→ Instructions to follow:
In the material below, find the line that contains "current_addr (Free p" and the line that contains "- intros size2", then write out exactly those two lines and everything between them.
━━━ Information provided ━━━
(* ===== verification/NvmAlloc.v ===== *)
(** * The persistent-memory bump allocator ([include/util/nvm/nvm_alloc.h])

    [NVM::Alloc] hands out consecutive blocks of one mapped file.  Pointers
    are addresses in [Z], 0 is [nullptr]; the counters [used_] and [freed_]
    are [size_t] and wrap at 64 bits.  [pmem_map_file] (libpmem) is outside
    the repository: its two results, the mapping address and its length, are
    arguments of the constructor.  [assert] is compiled out ([-DNDEBUG] in
    CMakeLists.txt), so running past the mapping is not detected here; the
    clients fault when they store outside the mapping. *)
From S2P Require Import Prelude.

Definition CACHE_LINE_SIZE : Z := 64.

(** [NVM::Mem_persist]: the bytes accounted to the global [pmem_size]. *)
Definition Mem_persist (len pmem_size : Z) : Z :=
  if bool_decide (len < CACHE_LINE_SIZE)
  then u64 (pmem_size + CACHE_LINE_SIZE)
  else u64 (pmem_size + len).

Module Alloc.

Record t : Type := mk {
  pmem_addr_ : Z;
  current_addr : Z;
  mapped_len_ : Z;
  used_ : Z;
  freed_ : Z
}.

(** [Alloc::Alloc]; [pmem_addr] and [mapped_len] are what [PmemMapFile]
    returned. *)
Definition init (pmem_addr mapped_len : Z) : t :=
  {| pmem_addr_ := pmem_addr; current_addr := pmem_addr;
     mapped_len_ := mapped_len; used_ := 0; freed_ := 0 |}.

Definition alloc (size : Z) (a : t) : Z * t :=
  let p := current_addr a in
  (p, {| pmem_addr_ := pmem_addr_ a; current_addr := current_addr a + size;
         mapped_len_ := mapped_len_ a; used_ := u64 (used_ a + size);
         freed_ := freed_ a |}).

Definition alloc_aligned (size align : Z) (a : t) : Z * t :=
  let reserve :=
    if bool_decide (current_addr a `mod` align = 0) then 0
    else align - current_addr a `mod` align in
  let p := current_addr a + reserve in
  (p, {| pmem_addr_ := pmem_addr_ a; current_addr := current_addr a + size;
         mapped_len_ := mapped_len_ a;
         used_ := u64 (used_ a + (size + reserve)); freed_ := freed_ a |}).

(** [Alloc::Free(void *p, size_t size)] *)
Definition Free (p size : Z) (a : t) : t :=
  if bool_decide (p = 0) then a
  else if bool_decide (p + size = current_addr a)
  then {| pmem_addr_ := pmem_addr_ a; current_addr := p;
          mapped_len_ := mapped_len_ a; used_ := u64 (used_ a - size);
          freed_ := freed_ a |}
  else {| pmem_addr_ := pmem_addr_ a; current_addr := current_addr a;
          mapped_len_ := mapped_len_ a; used_ := used_ a;
          freed_ := u64 (freed_ a + size) |}.

(** [ComonAllocator::allocate] and [allocator::allocate]: [n] objects of
    [sizeof_T] bytes. *)
Definition allocate (n sizeof_T : Z) (a : t) : Z * t :=
  if bool_decide (0 = n) then (0, a) else alloc (u64 (n * sizeof_T)) a.

Definition deallocate (p n sizeof_T : Z) (a : t) : t :=
  if bool_decide (0 ≠ p) then Free p (u64 (n * sizeof_T)) a else a.

(** [n] successive calls of [alloc_aligned]. *)
Fixpoint alloc_aligned_n (n : nat) (size align : Z) (a : t) : list Z * t :=
  match n with
  | O => ([], a)
  | S n => let '(p, a1) := alloc_aligned size align a in
           let '(ps, a2) := alloc_aligned_n n size align a1 in (p :: ps, a2)
  end.

(** The allocator's state is consistent: the bump pointer is [used_] bytes
    into the mapping and aligned. *)
Record wf (align : Z) (a : t) : Prop := {
  wf_align : 0 < align;
  wf_pos : 0 < pmem_addr_ a;
  wf_cur : current_addr a = pmem_addr_ a + used_ a;
  wf_used : 0 ≤ used_ a;
  wf_aligned : current_addr a `mod` align = 0
}.

Section lemmas.
Implicit Types a : t.

Lemma alloc_aligned_wf size align a :
  wf align a → 0 < size → size `mod` align = 0 → used_ a + size < 2 ^ 64 →
  ∃ a', alloc_aligned size align a = (current_addr a, a') ∧
    wf align a' ∧ current_addr a' = current_addr a + size ∧
    used_ a' = used_ a + size ∧ pmem_addr_ a' = pmem_addr_ a ∧
    mapped_len_ a' = mapped_len_ a.
Proof.
  intros [] Hs Hm Hu. unfold alloc_aligned.
  rewrite bool_decide_eq_true_2 by done. rewrite !Z.add_0_r.
  eexists; split; [done|]. cbn. rewrite wrap_small by lia.
  split_and!; try done.
  split; cbn; try lia; [].
  rewrite Z.add_mod, Hm, wf_aligned0 by lia. by rewrite Z.mod_0_l by lia.
Qed.

Lemma alloc_aligned_n_spec n size align a ps a' :
  wf align a → 0 < size → size `mod` align = 0 →
  used_ a + Z.of_nat n * size < 2 ^ 64 →
  alloc_aligned_n n size align a = (ps, a') →
  wf align a' ∧ used_ a' = used_ a + Z.of_nat n * size ∧
  pmem_addr_ a' = pmem_addr_ a ∧
  ps = (λ i, current_addr a + Z.of_nat i * size) <$> seq 0 n.
Proof.
  revert a ps a'. induction n as [|n IH]; intros a ps a' Hwf Hs Hm Hu Heq.
  { cbn in Heq. simplify_eq. split_and!; try done; lia. }
  cbn [alloc_aligned_n] in Heq.
  destruct (alloc_aligned_wf size align a) as
    (a1 & E1 & Hwf1 & Hc1 & Hu1 & Hp1 & _); [done..|lia|].
  rewrite E1 in Heq.
  destruct (alloc_aligned_n n size align a1) as [ps1 a2] eqn:E2.
  simplify_eq.
  destruct (IH a1 ps1 a') as (? & ? & ? & ->); [done..|lia|done|].
  split_and!; [done|lia|congruence|].
  rewrite <- cons_seq. cbn. f_equal; [lia|].
  rewrite <- fmap_S_seq, <- list_fmap_compose.
  apply list_fmap_ext. intros i x Hx. cbn. lia.
Qed.
End lemmas.

(** C38: [alloc_aligned] blocks never overlap: from a consistent allocator,
    any number of [alloc_aligned] calls whose size is a multiple of the
    alignment (the only use the EPL-Tree makes of it) returns aligned blocks
    that are pairwise disjoint and lie inside the bytes counted by [used_]. *)
Theorem alloc_aligned_n_disjoint n size align a ps a' :
  wf align a → 0 < size → size `mod` align = 0 →
  used_ a + Z.of_nat n * size < 2 ^ 64 →
  alloc_aligned_n n size align a = (ps, a') →
  length ps = n ∧
  (∀ i p, ps !! i = Some p →
     p `mod` align = 0 ∧ pmem_addr_ a + used_ a ≤ p ∧
     p + size ≤ pmem_addr_ a' + used_ a') ∧
  (∀ i j p q, (i < j)%nat → ps !! i = Some p → ps !! j = Some q →
     p + size ≤ q).
Proof.
  intros Hwf Hs Hm Hu Heq.
  destruct (alloc_aligned_n_spec _ _ _ _ _ _ Hwf Hs Hm Hu Heq)
    as (_ & Hu' & Hp' & ->).
  destruct Hwf. split; [list_len; by rewrite length_seq|]. split.
  - intros i p Hi. apply list_lookup_fmap_Some in Hi as (k & -> & Hk).
    apply lookup_seq in Hk as [-> Hk]. split_and!; try nia.
    rewrite Z.add_mod, Z.mul_mod, Hm, wf_aligned0, Z.mul_0_r by lia.
    rewrite !Z.mod_0_l by lia. done.
  - intros i j p q Hij Hi Hj.
    apply list_lookup_fmap_Some in Hi as (k & -> & [-> ?]%lookup_seq).
    apply list_lookup_fmap_Some in Hj as (l & -> & [-> ?]%lookup_seq).
    nia.
Qed.

Definition witness_alloc : t := init 4096 (2 ^ 20).

Lemma alloc_aligned_n_disjoint_witness :
  alloc_aligned_n 3 256 256 witness_alloc
    = ([4096; 4352; 4608], snd (alloc_aligned_n 3 256 256 witness_alloc)) ∧
  4096 + 256 ≤ 4608.
Proof.
  split; [reflexivity|].
  eapply (alloc_aligned_n_disjoint 3 256 256 witness_alloc) with (i := 0%nat) (j := 2%nat);
    [split; vm_compute; done|lia|reflexivity|vm_compute; done|reflexivity
    |lia|reflexivity|reflexivity].
Defined.

(** When the bump pointer is not aligned, [alloc_aligned] reserves
    padding in [used_] but does not advance [current_addr] over it, so the
    very next [alloc] returns an address inside the block just handed out. *)
Theorem alloc_aligned_unaligned_overlap size size2 align a p q a1 a2 :
  0 < align → 0 < size → align ≤ size → current_addr a `mod` align ≠ 0 →
  alloc_aligned size align a = (p, a1) → alloc size2 a1 = (q, a2) →
  p < q < p + size.
Proof.
  intros Ha Hs Has Hm. unfold alloc_aligned, alloc.
  rewrite bool_decide_eq_false_2 by done. intros ? ?; simplify_eq/=.
  pose proof (Z.mod_pos_bound (current_addr a) align). lia.
Qed.

Lemma alloc_aligned_unaligned_overlap_witness :
  let a := snd (alloc 24 witness_alloc) in
  fst (alloc_aligned 256 256 a) <
  fst (alloc 64 (snd (alloc_aligned 256 256 a))) <
  fst (alloc_aligned 256 256 a) + 256.
Proof.
  cbv zeta.
  apply (alloc_aligned_unaligned_overlap 256 64 256 (snd (alloc 24 witness_alloc))
    _ _ (snd (alloc_aligned 256 256 (snd (alloc 24 witness_alloc))))
    (snd (alloc 64 (snd (alloc_aligned 256 256 (snd (alloc 24 witness_alloc)))))));
    [lia|lia|lia|vm_compute; discriminate|reflexivity|reflexivity].
Defined.

(** [Free] undoes the last [alloc]: the allocator is back in the state
    it had before, and a block that is not the last one is only counted. *)
Theorem alloc_Free_roundtrip size a p a1 :
  0 < current_addr a → 0 < size → 0 ≤ used_ a < 2 ^ 64 →
  alloc size a = (p, a1) →
  Free p size a1 = a ∧
  (∀ size2, 0 < size2 → ∀ p2 a2, alloc size2 a1 = (p2, a2) →
     current_addr (Free p size a2) = current_addr a2 ∧
     used_ (Free p size a2) = used_ a2 ∧
     freed_ (Free p size a2) = u64 (freed_ a + size)).
Proof.
  intros Hc Hs Hu Halloc. unfold alloc in *. simplify_eq. split.
  - unfold Free; cbn. rewrite bool_decide_eq_false_2 by lia.
    rewrite bool_decide_eq_true_2 by done. destruct a; cbn in *. f_equal.
    unfold wrap. rewrite Zminus_mod_idemp_l, Z.add_simpl_r.
    apply Z.mod_small. lia.
  - intros size2 Hs2 p2 a2 ?; simplify_eq. unfold Free; cbn.
    rewrite bool_decide_eq_false_2 by lia.
    rewrite bool_decide_eq_false_2 by lia. done.
Qed.

Lemma alloc_Free_roundtrip_witness :
  Free 4096 64 (snd (alloc 64 witness_alloc)) = witness_alloc.
Proof.
  apply (alloc_Free_roundtrip 64 witness_alloc 4096 (snd (alloc 64 witness_alloc)));
    [vm_compute; done|lia|vm_compute; done|reflexivity].
Defined.

End Alloc.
━━━
→ Written answer:
     current_addr (Free p size a2) = current_addr a2 ∧
     used_ (Free p size a2) = used_ a2 ∧
     freed_ (Free p size a2) = u64 (freed_ a + size)).
Proof.
  intros Hc Hs Hu Halloc. unfold alloc in *. simplify_eq. split.
  - unfold Free; cbn. rewrite bool_decide_eq_false_2 by lia.
    rewrite bool_decide_eq_true_2 by done. destruct a; cbn in *. f_equal.
    unfold wrap. rewrite Zminus_mod_idemp_l, Z.add_simpl_r.
    apply Z.mod_small. lia.
  - intros size2 Hs2 p2 a2 ?; simplify_eq. unfold Free; cbn.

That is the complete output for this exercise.